‘Rodéo’ est un premier film français tout à fait emballant et prometteur. En plus d’être intéressant et rythmé, le film est particulièrement bien filmé, monté et sonorisé. Il montre parfaitement la quête de sensation, de dépassement et surtout la recherche d’intégration d’une jeune marginale.


Julia vit de petites combines et voue une passion dévorante, presque animale, à la pratique de la moto. Un jour d’été, elle fait la rencontre d’une bande de motards adeptes du cross-bitume et infiltre ce milieu clandestin, constitué majoritairement de jeunes hommes. Avant qu’un accident ne fragilise sa position au sein de la bande.
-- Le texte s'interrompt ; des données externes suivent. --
(** How the HTML serializer writes one code unit of a text node. *)
Definition escape (u : Z) : CodeUnits :=
  if (u =? 38)%Z then units "&amp;"
  else if (u =? 160)%Z then units "&nbsp;"
  else if (u =? 60)%Z then units "&lt;"
  else if (u =? 62)%Z then units "&gt;"
  else [u].

(** [sanitizeHTML(input)]: [div.textContent = input; return div.innerHTML]. *)
Definition sanitizeHTML (input : CodeUnits) : CodeUnits := flat_map escape input.

(** White space and line terminators, as [String.prototype.trim] sees them. *)
Definition is_white_space (u : Z) : bool :=
  (u =? 9)%Z || (u =? 10)%Z || (u =? 11)%Z || (u =? 12)%Z || (u =? 13)%Z || (u =? 32)%Z
  || (u =? 160)%Z || (u =? 5760)%Z || ((8192 <=? u)%Z && (u <=? 8202)%Z)
  || (u =? 8232)%Z || (u =? 8233)%Z || (u =? 8239)%Z || (u =? 8287)%Z || (u =? 12288)%Z
  || (u =? 65279)%Z.

Fixpoint trimStart (s : CodeUnits) : CodeUnits :=
  match s with
  | [] => []
  | u :: rest => if is_white_space u then trimStart rest else s
  end.

(** [s.trim()] *)
Definition trim (s : CodeUnits) : CodeUnits := rev (trimStart (rev (trimStart s))).

(** The fields [validateTaskData] reads. [None]: the field is [undefined]
    (for [priority] and [status]: any value that is not a string). *)
Record TaskData : Type := mkTaskData {
  title : option CodeUnits;
  description : option CodeUnits;
  priority : option CodeUnits;
  status : option CodeUnits
}.

Record Sanitized : Type := mkSanitized {
  s_title : CodeUnits;
  s_description : CodeUnits;
  s_priority : CodeUnits;
  s_status : CodeUnits
}.

Definition priorities : list CodeUnits :=
  [units "low"; units "medium"; units "high"; units "urgent"].
Definition statuses : list CodeUnits :=
  [units "pending"; units "completed"; units "archived"].

(** [list.includes(value) ? value : fallback] *)
Definition one_of (allowed : list CodeUnits) (value : option CodeUnits)
    (fallback : CodeUnits) : CodeUnits :=
  match value with
  | Some v => if bool_decide (v ∈ allowed) then v else fallback
  | None => fallback
  end.

(** [data.field?.trim() || ''] *)
Definition trimmed (field : option CodeUnits) : CodeUnits :=
  match field with
  | Some s => trim s
  | None => []
  end.

(** [validateTaskData(data)] *)
Definition validateTaskData (data : TaskData) : JsError + Sanitized :=
  let sanitized :=
    {| s_title := sanitizeHTML (trimmed (title data));
       s_description := sanitizeHTML (trimmed (description data));
       s_priority := one_of priorities (priority data) (units "medium");
       s_status := one_of statuses (status data) (units "pending") |} in
  match s_title sanitized with
  | [] => inl (ErrorObj "Title is required and must be less than 200 characters")
  | _ :: _ =>
      if (200 <? length (s_title sanitized))%nat
      then inl (ErrorObj "Title is required and must be less than 200 characters")
      else inr sanitized
  end.

(** The length the serializer gives a string: four more units for every
    ampersand, five for every no-break space, three for every angle
    bracket. *)
Definition escaped_length (s : CodeUnits) : nat :=
  (length s + 4 * count_occ Z.eq_dec s 38%Z + 5 * count_occ Z.eq_dec s 160%Z
   + 3 * count_occ Z.eq_dec s 60%Z + 3 * count_occ Z.eq_dec s 62%Z)%nat.

(** A code unit the serializer writes as it is. *)
Definition plain (u : Z) : Prop := u <> 38 /\ u <> 160 /\ u <> 60 /\ u <> 62.

End InputSanitizer.

(** ** Test framework (technical-research.md, class SimpleTestFramework) *)

Module SimpleTestFramework.

Record Results : Type := mkResults {
  passed : nat;
  failed : nat
}.

(** What a test throws, or rejects its promise with. Any value can be
    thrown; what matters to [run()] is whether a property can be read from
    it. *)
Inductive Thrown : Type :=
  | ThrownError (e : JsError)       (* an Error object, as [assert] throws *)
  | ThrownPrimitive (s : string)    (* a string, number or boolean *)
  | ThrownUndefined
  | ThrownNull.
Etant plutôt mauvaise langue quand je vais voir un film, j’ai commencé par ricaner à la première image du film. Je vois l’image ultra-granuleuse et la caméra portée à l’épaule tremblotante. Je me suis alors dit que j’allais voir le clicheton du drame social dans une ambiance nostalgico-arty. J’ai eu tort, car le film a été un choc pour moi, tant tout est cohérent, accompli.


J’ai été frappé par la qualité de la mise en scène qui est en adéquation avec la forme. La caméra à l’épaule que je moquais tout à l’heure permet de souligner une certaine instabilité et le malaise de l’héroïne face au monde extérieur. En revanche, quand elle roule à moto, les mouvements de caméras deviennent des travelling d’une fluidité et d’une douceur qui rythment ces courses et accompagnent la plénitude de la jeune fille. Le son est particulièrement bien travaillé. On entant les motos rugir quand elles démarrent, ronronner quand elles roulent. Lola Quivoron a vraiment su mettre en avant l’engin et le montrer sous tous ces angles, grâce à une caméra toujours bien placée.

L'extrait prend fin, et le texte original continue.